Carl, féministe au masculin


L’égalité homme-femme reste un combat permanent, entre maintien des acquis et inégalités persistantes. Si être féministe peut être naturel pour les femmes, le suédois Carl Emmanuelsson se bat en tant que féministe pour les femmes et aussi pour vous, les hommes. Il est même le porte-parole du parti politique « Initiative Féministe » (en suédois : Feministiskt Initiativ).
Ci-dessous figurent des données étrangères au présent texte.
(** Reading a file without holes in the range. *)
Lemma wp_readi b off n (Q : Z * bytes -> fstate S -> Prop) :
  i_type i <> T_DEV /\ i_type i <> T_EXTENT -> rep b v ∅ L ->
  0 <= off <= i_size i -> 0 <= n -> i_size i <= MAXFILE * BSIZE -> off + n < 2 ^ 32 ->
  (forall k, off <= k < off + read_len i off n -> faddr v (i_addrs i) (k / BSIZE) <> 0) ->
  (forall b', rep b' v ∅ L -> Q (read_len i off n, fbytes v (i_addrs i) off (read_len i off n)) (st b')) ->
  wp (readi dev_read ip off n) (st b) Q.
Proof.
  intros Hty Hr Hoff Hn Hsz Hwrap Hmap HQ. unfold readi. wp_step. eapply wp_geti_here; [exact Hip|].
  rewrite (proj2 (Z.eqb_neq (i_type i) T_DEV)) by apply Hty.
  rewrite (proj2 (Z.eqb_neq (i_type i) T_EXTENT)) by apply Hty.
  rewrite u32_small by lia. zif. fold (read_len i off n).
  assert (Hrl : 0 <= read_len i off n /\ off + read_len i off n <= i_size i).
  { unfold read_len. destruct (Z.ltb_spec (i_size i) (off + n)); lia. }
  wp_step. apply wp_readi_loop; [done|lia|lia|lia|done|]. intros b' Hr'. wp_step.
  rewrite s32_small; [by apply HQ|]. rewrite MAXFILE_val, BSIZE_val in *. lia.
Qed.
End readi.

(** * The contents of a file, read and written *)

Section file.
Context {S : Type} `{!BlockIO S} `{!BlockSpec S}.
Context (dev_read : Z -> option (nat -> Z -> M (fstate S) (Z * bytes))).
Context (dev_write : Z -> option (nat -> bytes -> Z -> M (fstate S) Z)).

(** An ordinary file or directory [i] in entry [ip] of the inode cache, over a
    consistent disk with contents [v], in [o] open operations that logged the
    blocks [L]; no buffer is held. *)
Record file_state (g : geom) (o : Z) (dur : Z -> bytes) (s : fstate S) (v : Z -> bytes)
    (L : list Z) (ip : nat) (i : inode) : Prop := {
  fl_sb : sb_ok g (f_sb s);
  fl_rep : rep g o dur (f_blk s) v ∅ L;
  fl_inode : f_icache s !! ip = Some i;
  fl_ok : inode_ok (f_sb s) i;
  fl_type : i_type i <> T_DEV /\ i_type i <> T_EXTENT;
  fl_wf : blocks_wf (f_sb s) v (i_addrs i);
  fl_meta : meta_used (f_sb s) v
}.

(** The log has room for a write at [off] of [n] bytes, and the disk has the
    blocks and [fr] more. *)
Definition write_fits (fr : nat) (sb : superblock) (v : Z -> bytes) (L : list Z) (off n : Z) : Prop :=
  free_ge sb v (3 * Z.to_nat (blocks_left off (off + n)) + fr) /\
  exists P, Forall slot_ok P /\ (length L + 2 * length P <= 25)%nat /\
    forall bn, off / BSIZE <= bn -> bn * BSIZE < off + n -> path bn ⊆ P.

(** What a write to the file of inode [n] leaves alone: the blocks of others and
    their inodes.  The blocks the file gains were free. *)
Record others_same (sb : superblock) (n : Z) (v : Z -> bytes) (ad : list Z)
    (v' : Z -> bytes) (ad' : list Z) : Prop := {
  os_blocks : forall c, datastart sb <= c < sb_size sb -> used sb v c = true ->
    (forall t, slot_ok t -> slot_val v ad t <> c) -> v' c = v c;
  os_used : forall c, 0 <= c < sb_size sb -> used sb v c = true -> used sb v' c = true;
  os_inodes : forall m, 0 <= m < sb_ninodes sb -> m <> n -> disk_inode sb v' m = disk_inode sb v m;
  os_new : forall t, slot_ok t -> slot_val v' ad' t <> 0 ->
    slot_val v' ad' t = slot_val v ad t \/ used sb v (slot_val v' ad' t) = false
}.

Lemma extends_others g sb n v ad v1 ad1 :
  sb_ok g sb -> extends sb v ad v1 ad1 -> others_same sb n v ad v1 ad1.
Proof.
  intros Hsb E. split.
  - intros c Hc Hu Hno. apply (ex_frame E). by right.
  - apply (ex_used E).
  - intros m Hm _. unfold disk_inode. rewrite (ex_frame E); [done|].
    pose proof (IBLOCK_bounds _ _ Hsb m Hm). pose proof (sb_order _ _ Hsb). left. lia.
  - intros t Ht Hne. destruct (decide (slot_val v ad t = 0)) as [E0|E0].
    + right. by apply (ex_new E).
    + left. by apply (ex_slot E).
Qed.

Lemma inode_others g sb v v1 ad ad1 n dn :
  sb_ok g sb -> (forall c, is_block (v1 c)) -> 0 <= n < sb_ninodes sb ->
  length (d_addrs dn) = 13%nat -> blocks_wf sb v1 ad1 -> others_same sb n v ad v1 ad1 ->
  others_same sb n v ad (v_inode sb v1 n dn) ad1.
Proof.
  intros Hsb Hok Hn Hl Hwf [H1 H2 H3 H4].
  pose proof (agree_inode g sb v1 n dn Hsb Hn) as Hag. pose proof (sb_order _ _ Hsb).
  split.
  - intros c Hc Hu Hno. rewrite Hag by lia. by apply H1.
  - intros c Hc Hu. erewrite agree_used by done. by apply H2.
  - intros m Hm Hne. rewrite disk_inode_other by (done || lia || apply Hok). by apply H3.
  - intros t Ht. erewrite agree_slot by done. by apply H4.
Qed.

Lemma others_refl sb n v ad : others_same sb n v ad v ad.
Proof. split; try done. intros. by left. Qed.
Carl est porte-parole féministe
Carl est porte-parole féministe
Homme féministe pas féminin, Carl porte sa barbe, son alliance et son pull vert avec calme et bonhomie. Enfant, son intuition l’alerte sans la nommer sur une inégalité criante mais silencieuse : « J’ai toujours senti que quelque chose n’allait pas avec les bagarres et la violence dont les petits garçons usaient ». Étudiant en Histoire, il rentre en contact avec le mouvement féministe et les analyses théoriques du Genre, pour s'y voir révéler l’explication de son malaise.

En 2006, quand le parti féministe suédois « Initiative Féministe » débute, il épouse leur politique pour s’engager. Une sorte de "mariage pour tous" : « Je voulais vraiment prendre parti car je sens que, dans le futur, quand je parlerai à mes enfants, je ne voudrais pas qu’ils aient un salaire diminué, selon qu’ils soient fille ou garçon. (…) Éviter de se dire : " Oh, non, je n’ai rien fait ", car il y a encore des femmes qui sont moins payées que les hommes ! s’exclame-t-il comme s'il venait de l'apprendre. C’est quelque chose que j’avais besoin de faire, pour… changer le monde, sourit-il un peu gêné, enfin, pour en faire un meilleur endroit. »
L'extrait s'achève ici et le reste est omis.